It is said that one of the instructions is on general negligence and does not inform the jury as to what act or acts of the appellant amounted to negligence. Learned counsel overlooked the fact that the court does not have to give the jury all of the law in one instruction. That would be bad practice, anyway. If that were done one instruction might be of such length as to confuse and confound the jury. This Court has held repeatedly that no one instruction may be isolated and examined standing alone, but that all of the instructions must be read together and considered as a whole. Yorkshire Ins. Co. v. Brewer, 175 Miss. 538, 166 So. 361; Cox v. Dempsey, 177 Miss. 678, 171 So. 788; Gulfport Fertilizer Co. v. Bilbo, 178 Miss. 791, 174 So. 65; Evans Motor Freight Lines v. Fleming, 184 Miss. 308, 185 So. 821; Metropolitan Life Ins. Co. v. Moss, 192 So. 343; Sumner Stores of Miss. v. Little, 187 Miss. 310, 192 So. 857.

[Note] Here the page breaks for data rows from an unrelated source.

(** The directive a field stands for, with its modifier and conversion replaced. *)
Abbreviation dir_with f prec m sp :=
  (mk_directive (flags_of (f_flags f)) (width_val f) prec (modifier_length m) sp).

Lemma finish_signed f prec rest out v r sp :
  sp = chr "d" \/ sp = chr "i" -> 0 <= width_val f <= 255 -> signed_value (f_mod f) v <> - 2 ^ 63 ->
  finish_directive (dir_with f prec (f_mod f) sp) rest (at_out out (VInt v :: r)) =
    Done (rest, at_out (out ++ integer_text f 10 (signed_value (f_mod f) v)) r).
Proof.
  intros Hsp Hw Hv. destruct (signed_run f prec v out r sp Hw Hv) as [buf E].
  eapply finish_of; [|eapply (switch_number __int_str signed_arg 10 10 _ _ _ _ _ _ _ buf _ (mret tt)); [|done|exact E]|];
    [destruct Hsp as [-> | ->]; reflexivity|by do 3 right|destruct Hsp as [-> | ->]; reflexivity].
Qed.

Lemma finish_hex f prec rest out v r sp base :
  sp = chr "x" /\ base = 17 \/ sp = chr "X" /\ base = 16 ->
  0 <= width_val f <= 255 -> unsigned_value (f_mod f) v < hi -> hi <= 2 ^ 64 ->
  finish_directive (dir_with f prec (f_mod f) sp) rest (at_out out (VInt v :: r)) =
    Done (rest, at_out (out ++ alt f (text "0x") ++ integer_text f base (unsigned_value (f_mod f) v)) r).
Proof.
  intros Hsp Hw Hv Hhi. rewrite app_assoc.
  destruct (unsigned_run f prec base v (out ++ alt f (text "0x")) r (f_mod f) sp) as [buf E]; try done.
  { unfold base_ok. destruct Hsp as [[_ ->]|[_ ->]]; tauto. }
  eapply finish_of;
    [|eapply (switch_number pru unsigned_arg 10 base); [|apply (alt_run f (text "0x")); by repeat constructor|exact E]|];
    destruct Hsp as [[-> ->]|[-> ->]]; try reflexivity; [by right; left|by right; right; left].
Qed.

(** [u], [o] and [p]: [d'] is the directive after the rewriting to [u]. *)
Lemma finish_unsigned f prec rest out out' v r sp m0 m base :
  rewrite_spec (dir_with f prec m0 sp) (at_out out (VInt v :: r)) =
    Done ((dir_with f prec m (chr "u"), base), at_out out' (VInt v :: r)) ->
  base_ok base -> 0 <= width_val f <= 255 -> unsigned_value m v < hi -> hi <= 2 ^ 64 ->
  finish_directive (dir_with f prec m0 sp) rest (at_out out (VInt v :: r)) =
    Done (rest, at_out (out' ++ integer_text f base (unsigned_value m v)) r).
Proof.
  intros Hr Hb Hw Hv Hhi. destruct (unsigned_run f prec base v out' r m (chr "u")) as [buf E]; try done.
  eapply finish_of; [exact Hr|eapply (switch_number pru unsigned_arg base base); [by left|done|exact E]|reflexivity].
Qed.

In City of Meridian v. King, 194 Miss. 162, 11 So.2d 205, suggestion of error overruled, 11 So.2d 803, the Court said: "One of the instructions is criticized on the ground that it fails to define `negligence'. It is true that the instruction gave no definition of `negligence', nevertheless it did inform the jury that `negligence' was defined in the other instructions. We are of the opinion that that is true. All instructions are read together as one. It is not necessary that each one shall be complete within itself, but that all together shall be complete. That is true of the instructions in this case. . . ."
We respectfully submit that when all of the instructions given for both the plaintiff and the defendant are taken, harmonized, and read together they fairly present the law applicable to this case and the jury was in no way confused or misled.
But even if we should be wrong about this and if one or more of the instructions granted to the defendant contain errors, and even if such errors were not cured by the instruction granted to the plaintiff, we respectfully submit that such errors were harmless for the reason that the court should have granted the peremptory instruction requested by the defendant.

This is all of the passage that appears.